Until Cyclone Iris sent competitors to a safe place to wait out the worst conditions, Nexba Racing was tracking well in the double-handed Melbourne Osaka fleet.
Bacon and crewmate David Sampson made for the port of Gladstone on the advice of organisers, but weren’t able to return to their position within the prescribed time, due to ongoing extreme weather. Two days later, on April 6, they made the difficult decision to withdraw, 11 days into the 5,500 nautical mile challenge.
Bacon was back at the RPAYC in Sydney this week when the Club Marine Pittwater to Paradise Regatta Notice of Race went live and he took the opportunity to put Nexba Racing forward as the first entry for the annual coastal race starting at 1pm on January 2, 2019 just north of Barrenjoey Headland at the entrance to Broken Bay.
“The boat is a beautifully prepared offshore boat and we always had intentions of campaigning it at other races and regattas in Australia,” Bacon said. “We aren’t sure whether we’ll sail double-handed or crewed; either way we are fully committed to being part of the Club Marine event.”
For the 2019 edition of the annual Category 2 passage race the RPAYC has clarified some ambiguity around what they will accept as equivalent crew experience, which is a minimum 150 nautical miles of offshore yacht racing by at least 50% of the planned crew aboard the yacht entered.
Race director Nick Elliott explains: “In keeping with the club’s philosophy of supporting boat owners with ambitions of offshore racing and reducing the number of hurdles to qualify for major events we’ve established simpler pathways to gain the necessary experience in order to tackle our premier race to Southport.
“We offer a complete summer bluewater program of Cat 3 and 4 races which means owners and crew can train together to meet the experience requirement in order to step up to the Cat 2 race to Southport and then the really ambitious can in future work up towards the Cat 1 Rolex Sydney Hobart Yacht Race.”

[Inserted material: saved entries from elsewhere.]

Definition kCachedPowers : list cached_power :=
  [mkCached 0xAB70FE17C79AC6CA (-1060) (-300); mkCached 0xFF77B1FCBEBCDC4F (-1034) (-292);
   mkCached 0xBE5691EF416BD60C (-1007) (-284); mkCached 0x8DD01FAD907FFC3C (-980) (-276);
   mkCached 0xD3515C2831559A83 (-954) (-268); mkCached 0x9D71AC8FADA6C9B5 (-927) (-260);
   mkCached 0xEA9C227723EE8BCB (-901) (-252); mkCached 0xAECC49914078536D (-874) (-244);
   mkCached 0x823C12795DB6CE57 (-847) (-236); mkCached 0xC21094364DFB5637 (-821) (-228);
   mkCached 0x9096EA6F3848984F (-794) (-220); mkCached 0xD77485CB25823AC7 (-768) (-212);
   mkCached 0xA086CFCD97BF97F4 (-741) (-204); mkCached 0xEF340A98172AACE5 (-715) (-196);
   mkCached 0xB23867FB2A35B28E (-688) (-188); mkCached 0x84C8D4DFD2C63F3B (-661) (-180);
   mkCached 0xC5DD44271AD3CDBA (-635) (-172); mkCached 0x936B9FCEBB25C996 (-608) (-164);
   mkCached 0xDBAC6C247D62A584 (-582) (-156); mkCached 0xA3AB66580D5FDAF6 (-555) (-148);
   mkCached 0xF3E2F893DEC3F126 (-529) (-140); mkCached 0xB5B5ADA8AAFF80B8 (-502) (-132);
   mkCached 0x87625F056C7C4A8B (-475) (-124); mkCached 0xC9BCFF6034C13053 (-449) (-116);
   mkCached 0x964E858C91BA2655 (-422) (-108); mkCached 0xDFF9772470297EBD (-396) (-100);
   mkCached 0xA6DFBD9FB8E5B88F (-369) (-92); mkCached 0xF8A95FCF88747D94 (-343) (-84);
   mkCached 0xB94470938FA89BCF (-316) (-76); mkCached 0x8A08F0F8BF0F156B (-289) (-68);
   mkCached 0xCDB02555653131B6 (-263) (-60); mkCached 0x993FE2C6D07B7FAC (-236) (-52);
   mkCached 0xE45C10C42A2B3B06 (-210) (-44); mkCached 0xAA242499697392D3 (-183) (-36);
   mkCached 0xFD87B5F28300CA0E (-157) (-28); mkCached 0xBCE5086492111AEB (-130) (-20);
   mkCached 0x8CBCCC096F5088CC (-103) (-12); mkCached 0xD1B71758E219652C (-77) (-4);
   mkCached 0x9C40000000000000 (-50) 4; mkCached 0xE8D4A51000000000 (-24) 12;
   mkCached 0xAD78EBC5AC620000 3 20; mkCached 0x813F3978F8940984 30 28;
   mkCached 0xC097CE7BC90715B3 56 36; mkCached 0x8F7E32CE7BEA5C70 83 44;
   mkCached 0xD5D238A4ABE98068 109 52; mkCached 0x9F4F2726179A2245 136 60;
   mkCached 0xED63A231D4C4FB27 162 68; mkCached 0xB0DE65388CC8ADA8 189 76;
   mkCached 0x83C7088E1AAB65DB 216 84; mkCached 0xC45D1DF942711D9A 242 92;
   mkCached 0x924D692CA61BE758 269 100; mkCached 0xDA01EE641A708DEA 295 108;
   mkCached 0xA26DA3999AEF774A 322 116; mkCached 0xF209787BB47D6B85 348 124;
   mkCached 0xB454E4A179DD1877 375 132; mkCached 0x865B86925B9BC5C2 402 140;
   mkCached 0xC83553C5C8965D3D 428 148; mkCached 0x952AB45CFA97A0B3 455 156;
   mkCached 0xDE469FBD99A05FE3 481 164; mkCached 0xA59BC234DB398C25 508 172;
   mkCached 0xF6C69A72A3989F5C 534 180; mkCached 0xB7DCBF5354E9BECE 561 188;
   mkCached 0x88FCF317F22241E2 588 196; mkCached 0xCC20CE9BD35C78A5 614 204;
   mkCached 0x98165AF37B2153DF 641 212; mkCached 0xE2A0B5DC971F303A 667 220;
   mkCached 0xA8D9D1535CE3B396 694 228; mkCached 0xFB9B7CD9A4A7443C 720 236;
   mkCached 0xBB764C4CA7A44410 747 244; mkCached 0x8BAB8EEFB6409C1A 774 252;
   mkCached 0xD01FEF10A657842C 800 260; mkCached 0x9B10A4E5E9913129 827 268;
   mkCached 0xE7109BFBA19C0C9D 853 276; mkCached 0xAC2820D9623BF429 880 284;
   mkCached 0x80444B5E7AA7CF85 907 292; mkCached 0xBF21E44003ACDD2D 933 300;
   mkCached 0x8E679C2F5E44FF8F 960 308; mkCached 0xD433179D9C8CB841 986 316;
   mkCached 0x9E19DB92B4E31BA9 1013 324].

A second identified challenge for owners has led to the RPAYC working closely with the IRC office at the Royal Ocean Racing Club and national body Australian Sailing to understand what information is already available regarding stability data for standard boats.
“We identified a second challenge for owners, which is the belief they need to have their boat inclined in order to find out if they are eligible to enter a Cat 2 race,” Elliott added. “Owners will often find the stability curve and data is already in existence for most standard yacht designs, which enables them to understand quickly if they qualify from the construction side.
Southport Yacht Club and the RPAYC will work in tandem to host the third 370 nautical mile coastal race north then starting January 6 the short course Bartercard Sail Paradise Series off Southport on the picturesque Queensland Gold Coast, the second stage of the two-part pointscore regatta.
“SYC is hugely supportive of the Club Marine Pittwater to Southport race and will look after our competitors on arrival with the same warm hospitality,” RPAYC regatta chairman Richard Hudson said. “Crews can utilise the club’s fantastic facilities then enjoy some holiday time experiencing the region with their families before they re-mode for the popular Bartercard series.”